• **Records for this task**
(* ===== verification/FinalizedRepr.v ===== *)
(** The database of the finalized state is a list of blocks: after every
    commit each read of the database is a function of the committed blocks,
    and the commits append blocks ([FinalizedState.v]). *)
From S2P Require Import Prelude BTreeMap Height Amount ValueBalance NetworkUpgrade BlockHeader Transaction BlockCommitment TransparentIndex DiskFormat ChainIndexes Chain ContextChecks FinalizedState.
From stdpp Require Import strings gmap gmultiset sorting prelude.
From Stdlib Require Import ZArith Lia.
#[local] Open Scope Z_scope.

(** ** Generic lemmas *)

Definition lookupZ {A} (l : list A) (i : Z) : option A := if i <? 0 then None else l !! Z.to_nat i.

Lemma lookupZ_nat {A} (l : list A) (i : nat) : lookupZ l (Z.of_nat i) = l !! i.
Proof. unfold lookupZ. by rewrite (proj2 (Z.ltb_ge _ _)), Nat2Z.id by lia. Qed.
Lemma lookupZ_Some {A} (l : list A) i x :
  lookupZ l i = Some x <-> exists n : nat, i = Z.of_nat n /\ l !! n = Some x.
Proof.
  unfold lookupZ. destruct (Z.ltb_spec i 0).
  - split; [done|]. intros (n & -> & _). lia.
  - split.
    + intros Hx. exists (Z.to_nat i). split; [lia|done].
    + intros (n & -> & Hn). by rewrite Nat2Z.id.
Qed.
Lemma lookupZ_bounds {A} (l : list A) i x : lookupZ l i = Some x -> 0 <= i < Z.of_nat (length l).
Proof. intros (n & -> & Hn%lookup_lt_Some)%lookupZ_Some. lia. Qed.
Lemma lookupZ_None {A} (l : list A) i : ~ (0 <= i < Z.of_nat (length l)) -> lookupZ l i = None.
Proof. destruct (lookupZ l i) eqn:E; [|done]. by apply lookupZ_bounds in E. Qed.
Lemma lookupZ_app_l {A} (l1 l2 : list A) i : i < Z.of_nat (length l1) -> lookupZ (l1 ++ l2) i = lookupZ l1 i.
Proof. intros. unfold lookupZ. destruct (Z.ltb_spec i 0); [done|]. apply lookup_app_l. lia. Qed.
Lemma lookupZ_snoc {A} (l : list A) x i :
  lookupZ (l ++ [x]) i = if i =? Z.of_nat (length l) then Some x else lookupZ l i.
Proof.
  destruct (Z.eqb_spec i (Z.of_nat (length l))) as [->|Hne].
  - rewrite lookupZ_nat. by apply list_lookup_middle.
  - destruct (Z.lt_ge_cases i (Z.of_nat (length l))); [by apply lookupZ_app_l|].
    rewrite !lookupZ_None; [done| |]; rewrite ?length_app; cbn; lia.
Qed.
Lemma lookupZ_fmap {A B} (f : A -> B) (l : list A) i : lookupZ (f <$> l) i = f <$> lookupZ l i.
Proof. unfold lookupZ. destruct (i <? 0); [done|]. apply list_lookup_fmap. Qed.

• **Work instruction**
The answer must be a verbatim transcription of the entries above, from the first line through the line that contains "l !! Z.to_nat i.", and nothing more.

• **Output of the task**
(* ===== verification/FinalizedRepr.v ===== *)
(** The database of the finalized state is a list of blocks: after every
    commit each read of the database is a function of the committed blocks,
    and the commits append blocks ([FinalizedState.v]). *)
From S2P Require Import Prelude BTreeMap Height Amount ValueBalance NetworkUpgrade BlockHeader Transaction BlockCommitment TransparentIndex DiskFormat ChainIndexes Chain ContextChecks FinalizedState.
From stdpp Require Import strings gmap gmultiset sorting prelude.
From Stdlib Require Import ZArith Lia.
#[local] Open Scope Z_scope.

(** ** Generic lemmas *)

Definition lookupZ {A} (l : list A) (i : Z) : option A := if i <? 0 then None else l !! Z.to_nat i.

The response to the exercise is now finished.